In June, Amylyx received conditional approval in Canada for the drug, but final approval depends on the outcome of the PHOENIX trial. The FDA does not offer a conditional approval track.
“If AMX0035 is not approved now, the FDA anticipated decision will likely happen in 2025, underscoring the critical importance of today’s outcome,” said Tammy Sarnelli, MPAHC, global head of Regulatory Affairs for Amylyx Pharmaceuticals.
If the FDA were to approve AMX0035 and results from the PHOENIX trial ultimately fail to prove efficacy, Justin Klee, co-CEO and cofounder of Amylyx Pharmaceuticals, said the company would withdraw the drug.
“To be clear, if PHOENIX is not successful, we will do what is right for patients, which includes voluntarily removing the product from the market,” Mr. Klee said.
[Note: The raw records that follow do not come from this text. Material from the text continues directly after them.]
(** * The conversation session of the Medical AI chat client

    A shallow embedding of [frontend/src/App.tsx]: the component state kept
    by the [useState] hooks, the event handlers that update it, and the
    request the component sends to [POST /api/chat].

    React runs one handler at a time, each against the state of the last
    render, so a handler is a function from the state it closes over to the
    next state.  What reaches the component from outside (a user gesture, a
    finished file read, a speech callback, the settlement of a request) is an
    [Event]; [step] dispatches it to its handler. *)

From Stdlib Require Import String Ascii List ZArith NArith Lia Bool.
Import ListNotations.
Open Scope Z_scope.

(** ** The JavaScript values the component computes with *)

Module JS.

(** A JavaScript string is a sequence of UTF-16 code units. *)
Definition jsstring := list N.

(** An ASCII literal as a JavaScript string. *)
Definition str (s : string) : jsstring :=
  map N_of_ascii (list_ascii_of_string s).

Definition LF : jsstring := [10%N].

(** The code units [String.prototype.trim] strips: ECMAScript's WhiteSpace
    and LineTerminator productions. *)
Definition isWhiteSpace (c : N) : bool :=
  ((9 <=? c) && (c <=? 13) || (c =? 32) || (c =? 160) || (c =? 5760)
   || (8192 <=? c) && (c <=? 8202) || (c =? 8232) || (c =? 8233)
   || (c =? 8239) || (c =? 8287) || (c =? 12288) || (c =? 65279))%N.

Fixpoint trimStart (s : jsstring) : jsstring :=
  match s with
  | c :: s' => if isWhiteSpace c then trimStart s' else s
  | [] => []
  end.

Definition trimEnd (s : jsstring) : jsstring := rev (trimStart (rev s)).

Definition trim (s : jsstring) : jsstring := trimEnd (trimStart s).

(** ToBoolean on a string: only the empty string is falsy. *)
Definition truthy (s : jsstring) : bool :=
  match s with
  | [] => false
  | _ :: _ => true
  end.

(** [a || b] on strings. *)
Definition or_else (a b : jsstring) : jsstring :=
  if truthy a then a else b.

(** [o || b] where [o] is a string or [undefined]. *)
Definition or_default (o : option jsstring) (b : jsstring) : jsstring :=
  match o with
  | Some a => or_else a b
  | None => b
  end.

(** [o || undefined] where [o] is a string or [null]. *)
Definition or_undefined (o : option jsstring) : option jsstring :=
  match o with
  | Some a => if truthy a then Some a else None
  | None => None
  end.

(** [Array.prototype.slice(start)]: a negative [start] counts from the end,
    and both ends are clamped to the array. *)
Definition Array_slice {A : Type} (start : Z) (l : list A) : list A :=
  let len := Z.of_nat (length l) in
  let k := if start <? 0 then Z.max (len + start) 0 else Z.min start len in
  skipn (Z.to_nat k) l.

(** [n] in decimal on exactly [width] digits. *)
Fixpoint digits (width : nat) (n : Z) : jsstring :=
  match width with
  | O => []
  | S w => digits w (n / 10) ++ [Z.to_N (48 + n mod 10)]
  end.

(** Year, month and day of the month of a day number counted from
    1970-01-01, in the proleptic Gregorian calendar. *)
Definition YearMonthDay (day : Z) : Z * Z * Z :=
  let z := day + 719468 in
  let era := z / 146097 in
  let doe := z mod 146097 in
  let yoe := (doe - doe / 1460 + doe / 36524 - doe / 146096) / 365 in
  let doy := doe - (365 * yoe + yoe / 4 - yoe / 100) in
  let mp := (5 * doy + 2) / 153 in
  let d := doy - (153 * mp + 2) / 5 + 1 in
  let m := if mp <? 10 then mp + 3 else mp - 9 in
  let y := yoe + era * 400 + (if m <=? 2 then 1 else 0) in
  (y, m, d).

(** [Date.prototype.toISOString] on the time value [t] (milliseconds since
    the epoch, UTC) of a valid date, which is what [new Date()] builds:
    [YYYY-MM-DDTHH:mm:ss.sssZ], the year on six signed digits outside
    0..9999. *)
Definition toISOString (t : Z) : jsstring :=
  let '(y, m, d) := YearMonthDay (t / 86400000) in
  let ms := t mod 86400000 in
  let year :=
    if (0 <=? y) && (y <=? 9999) then digits 4 y
    else str (if y <? 0 then "-" else "+") ++ digits 6 (Z.abs y) in
  year ++ str "-" ++ digits 2 m ++ str "-" ++ digits 2 d ++ str "T"
    ++ digits 2 (ms / 3600000) ++ str ":"
    ++ digits 2 (ms / 60000 mod 60) ++ str ":"
    ++ digits 2 (ms / 1000 mod 60) ++ str "."
    ++ digits 3 (ms mod 1000) ++ str "Z".

End JS.

Import JS.

(** ** Types *)

Inductive Role : Type := user | assistant.

(** [interface Message]; [timestamp] is the time value of the [Date]. *)
Module Message.
Record t : Type := mk {
  id : jsstring;
  role : Role;
  content : jsstring;
  timestamp : Z;
  agent : option jsstring;
  image : option jsstring;
  requiresValidation : option bool
}.
End Message.

(** [interface ApiResponse], the body [response.json()] is read as; [data]
    is never looked at and is left out. *)
Module ApiResponse.
Record t : Type := mk {
  success : bool;
  response : jsstring;
  agent : option jsstring;
  error : option jsstring;
  requires_validation : option bool
}.
End ApiResponse.

(** A [File] picked in the file input, with what
    [FileReader.readAsDataURL] leaves in [reader.result] once it is done
    with the file: the data URL, or [null] when the read fails. *)
Module File.
Record t : Type := mk {
  name : jsstring;
  dataURL : option jsstring
}.
End File.

(** One element of the [history] array of the request body. *)
Module HistoryEntry.
Record t : Type := mk {
  role : Role;
  content : jsstring;
  timestamp : jsstring;
  agent : option jsstring
}.
End HistoryEntry.

(** The object handed to [JSON.stringify] as the body of the request. *)
Module ChatRequest.
Record t : Type := mk {
  message : jsstring;
  history : list HistoryEntry.t;
  image : option jsstring;
  agent_type : jsstring
}.
End ChatRequest.

(** How the awaited request ends: [fetch] rejects, [response.json()]
    rejects, or a body arrives. *)
Inductive FetchOutcome : Type :=
  | Rejected
  | Unparsable
  | Body (data : ApiResponse.t).

(** A [SpeechRecognitionEvent]: [results], each a list of alternatives,
    each alternative given by its [transcript]. *)
Definition SpeechRecognitionEvent := list (list jsstring).

(** ** Constants *)

Module Agent.
Record t : Type := mk {
  id : jsstring;
  name : jsstring;
  description : jsstring
}.
End Agent.

(** [AGENTS] (the icons are left out). *)
Definition AGENTS : list Agent.t :=
  [ Agent.mk (str "auto") (str "Auto-Select")
      (str "Automatically selects the best agent");
    Agent.mk (str "medical-chat") (str "Medical Chat")
      (str "General medical conversations");
    Agent.mk (str "prescription") (str "Prescription Parser")
      (str "Parse prescription images");
    Agent.mk (str "multi-agent") (str "Advanced Analysis")
      (str "RAG, Web Search & Image Analysis") ].

(** The two code units that open the error literals, as App.tsx stores
    them. *)
Definition mark : jsstring := [226%N; 338%N].

(** The content of the seeded turn, as App.tsx stores it. *)
Definition welcomeContent : jsstring :=
  str "# Welcome to Integrated Medical AI System" ++ LF ++ LF
  ++ str "I combine three powerful AI systems to assist you:" ++ LF ++ LF
  ++ str "**" ++ [240; 376; 8217; 172]%N
  ++ str " Medical Conversation Agent** - Answer medical questions with empathy and accuracy"
  ++ LF ++ LF
  ++ str "**" ++ [240; 376; 8217; 352]%N
  ++ str " Prescription Parser** - Extract medication details from prescription images"
  ++ LF ++ LF
  ++ str "**" ++ [240; 376; 8221; 172]%N
  ++ str " Advanced Multi-Agent System** - Medical research, web search, and image analysis"
  ++ LF ++ LF ++ str "---" ++ LF ++ LF
  ++ str "**How can I help you today?**".

(** The turn [useState] seeds [messages] with; [t0] is [new Date()] at the
    first render. *)
Definition welcome (t0 : Z) : Message.t :=
  {| Message.id := str "1";
     Message.role := assistant;
     Message.content := welcomeContent;
     Message.timestamp := t0;
     Message.agent := Some (str "System");
     Message.image := None;
     Message.requiresValidation := None |}.

(** ** Component state *)

(** The eight [useState] cells, the value of the file input behind
    [fileInputRef], and what the component has handed to the platform and
    is waiting on: the [FileReader]s whose [onloadend] has not fired
    ([readers], oldest first), the bodies given to [fetch] ([outbox],
    oldest first) and the number of those not settled yet ([inflight]). *)
Record State : Type := mkState {
  messages : list Message.t;
  inputText : jsstring;
  selectedAgent : jsstring;
  isLoading : bool;
  selectedImage : option File.t;
  imagePreview : option jsstring;
  isSidebarOpen : bool;
  isListening : bool;
  fileInputValue : jsstring;
  readers : list File.t;
  outbox : list ChatRequest.t;
  inflight : nat
}.

Definition init (t0 : Z) : State :=
  {| messages := [welcome t0];
     inputText := [];
     selectedAgent := str "auto";
     isLoading := false;
     selectedImage := None;
     imagePreview := None;
     isSidebarOpen := false;
     isListening := false;
     fileInputValue := [];
     readers := [];
     outbox := [];
     inflight := O |}.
Regardless of the company’s decision, FDA officials noted that the agency does have the ability to recall a drug from the market if studies show that it no longer meets requirements for approval.
“The FDA, with all due respect, significantly understates the complexity and likelihood of their pulling a product from the market,” Dr. Alexander said. “Whether or not they can ultimately pull a product from the market is no substitute for the evidentiary thresholds that are required for market access.”